De acordo com Carlos Campos, assessor da presidência da Itálica Saúde, 3 mil associados da Avimed (em um universo de cerca de 100 mil), estavam pagando uma mensalidade de valor abaixo do mínimo que a operadora gasta para custear produtos do plano de saúde (consultas e vários outros procedimentos médicos).

“Todas as empresas têm de entregar à ANS uma Nota Técnica de Registro de Produtos, que é uma tabela com valores mínimos e máximos para prestação de serviços, e não podem praticar preços abaixo dos informados à agência pois esse desequilíbrio pode colocar a carteira em risco”, explica ele. “Outros 3 mil conveniados que estão pagando a mais do que deveriam vão ter descontos nas mensalidades”, garante Campos.

De acordo com o representante da Itálica, os reajustes foram autorizados pela ANS.

Por meio de assessoria de imprensa, o órgão regulador informou que a diretoria colegiada da ANS “estabeleceu regras a serem observadas para casos excepcionais que possam ser apresentados: valores hoje pagos estarem acima das tabelas de preços das operadoras ou abaixo do preço e limite mínimo de comercialização calculados pelas operadoras e informados anteriormente à agência”.

O Procon-SP também recebe queixas sobre a Avimed e informa que está acompanhando o caso mantendo contato com a ANS. Desde maio, o órgão recebeu 40 consultas sobre o caso.

O QUE FAZER

  • O Idec recomenda que o cliente da Itálica (antiga Avimed) que receber o boleto com reajuste não pague o boleto e entre em contato com a Itálica pedindo a emissão de novo documento com o valor correto.

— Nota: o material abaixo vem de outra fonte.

(** X5: called with a number of arguments other than one, [getenv]
    prints the count and ends the process with status 1; unlike the
    other queries it hands no exception to the build plan. With one
    argument or not, it never calls the container engine. *)
Theorem getenv_wrong_count_exits
    (env : gmap string string) (b : Funcs.Builder) (m : Funcs.Mrb) :
  Funcs.engineCalls (snd (Funcs.getenv env b m)) = []
  /\ (length (Funcs.GetArgs m) <> 1 ->
      Funcs.getenv env b m
      = (Exit 1, [Funcs.Stdout ("Invalid arg count in getenv: "
                                +:+ Itoa (length (Funcs.GetArgs m)) +:+ ", must be 1")])).
Proof.
  unfold Funcs.getenv. split.
  - destruct (negb _); [done |]. by destruct (Funcs.GetArgs m !! 0%nat).
  - intros Hlen. by rewrite (arity_guard _ Hlen).
Qed.

Lemma getenv_wrong_count_exits_witness :
  Funcs.getenv ∅ Funcs.emptyBuilder (Funcs.mkMrb ["HOME"; "PATH"])
  = (Exit 1, [Funcs.Stdout "Invalid arg count in getenv: 2, must be 1"]).
Proof.
  apply (getenv_wrong_count_exits ∅ Funcs.emptyBuilder (Funcs.mkMrb ["HOME"; "PATH"])).
  discriminate.
Defined.

(** X6: with an image, [read] hands the content of the file it is
    asked for to the build plan unchanged, and an error of the container
    engine reaches the plan as an exception with the engine's own text,
    from [read], [getuid] and [getgid] alike. *)
Theorem engine_answer_is_passed_on (b : Funcs.Builder) (a : string) :
  Funcs.ImageID b <> "" ->
  Funcs.read b (Funcs.mkMrb [a])
  = (Return match Funcs.containerContent b a with
            | inl content => Funcs.MrbString content
            | inr err => Funcs.MrbException err
            end, [Funcs.ReadContainer a])
  /\ (forall err, Funcs.containerContent b "/etc/passwd" = inr err ->
        Funcs.getuid b (Funcs.mkMrb [a])
        = (Return (Funcs.MrbException err), [Funcs.ReadContainer "/etc/passwd"]))
  /\ (forall err, Funcs.containerContent b "/etc/group" = inr err ->
        Funcs.getgid b (Funcs.mkMrb [a])
        = (Return (Funcs.MrbException err), [Funcs.ReadContainer "/etc/group"])).
Proof.
  intros Himg. split; [| split].
  - unfold Funcs.read. cbn [Funcs.GetArgs length Nat.eqb negb].
    rewrite (eqb_empty_false _ Himg). cbn [lookup list_lookup].
    by destruct (Funcs.containerContent b a).
  - intros err Herr. by rewrite (getuid_with_image _ _ Himg), Herr.
  - intros err Herr. by rewrite (getgid_with_image _ _ Himg), Herr.
Qed.

Lemma engine_answer_is_passed_on_witness :
  Funcs.read Funcs.exampleBuilder (Funcs.mkMrb ["/etc/passwd"])
  = (Return (Funcs.MrbString Funcs.passwdLine), [Funcs.ReadContainer "/etc/passwd"])
  /\ Funcs.getgid Funcs.exampleBuilder (Funcs.mkMrb ["wheel"])
     = (Return (Funcs.MrbException "no such file: /etc/group"),
        [Funcs.ReadContainer "/etc/group"]).
Proof.
  destruct (engine_answer_is_passed_on Funcs.exampleBuilder "/etc/passwd")
    as (Hread & _ & _); [discriminate |].
  destruct (engine_answer_is_passed_on Funcs.exampleBuilder "wheel")
    as (_ & _ & Hgid); [discriminate |].
  split; [exact Hread | by apply Hgid].
Defined.

(** ** Variables on the command line *)

Lemma splitUpTo_cut (k val : string) (sep : ascii) :
  Contains k (String sep "") = false ->
  splitUpTo (k +:+ String sep val) sep 2 = [k; val].
Proof.
  induction k as [| c k IH]; intros Hk.
  - change ("" +:+ String sep val) with (String sep val). cbn.
    by rewrite Ascii.eqb_refl, splitUpTo_one.
  - rewrite contains_char_cons in Hk. apply orb_false_elim in Hk as [Hc Hk].
    change (String c k +:+ String sep val) with (String c (k +:+ String sep val)).
    cbn. rewrite Ascii.eqb_sym, Hc. by rewrite (IH Hk).
Qed.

  • Quem tiver dúvidas entre pagar e não pagar porque precisa usar o plano de saúde e teme não ser atendido, pode pagar o boleto e, posteriormente, solicitar a devolução do valor em dobro – assim como estabelece o Código de Defesa do Consumidor, pois se os boletos têm valores diferentes e o consumidor pagou a mais do que realmente devia ao convênio, tem direito à devolução do valor pago a mais em dobro.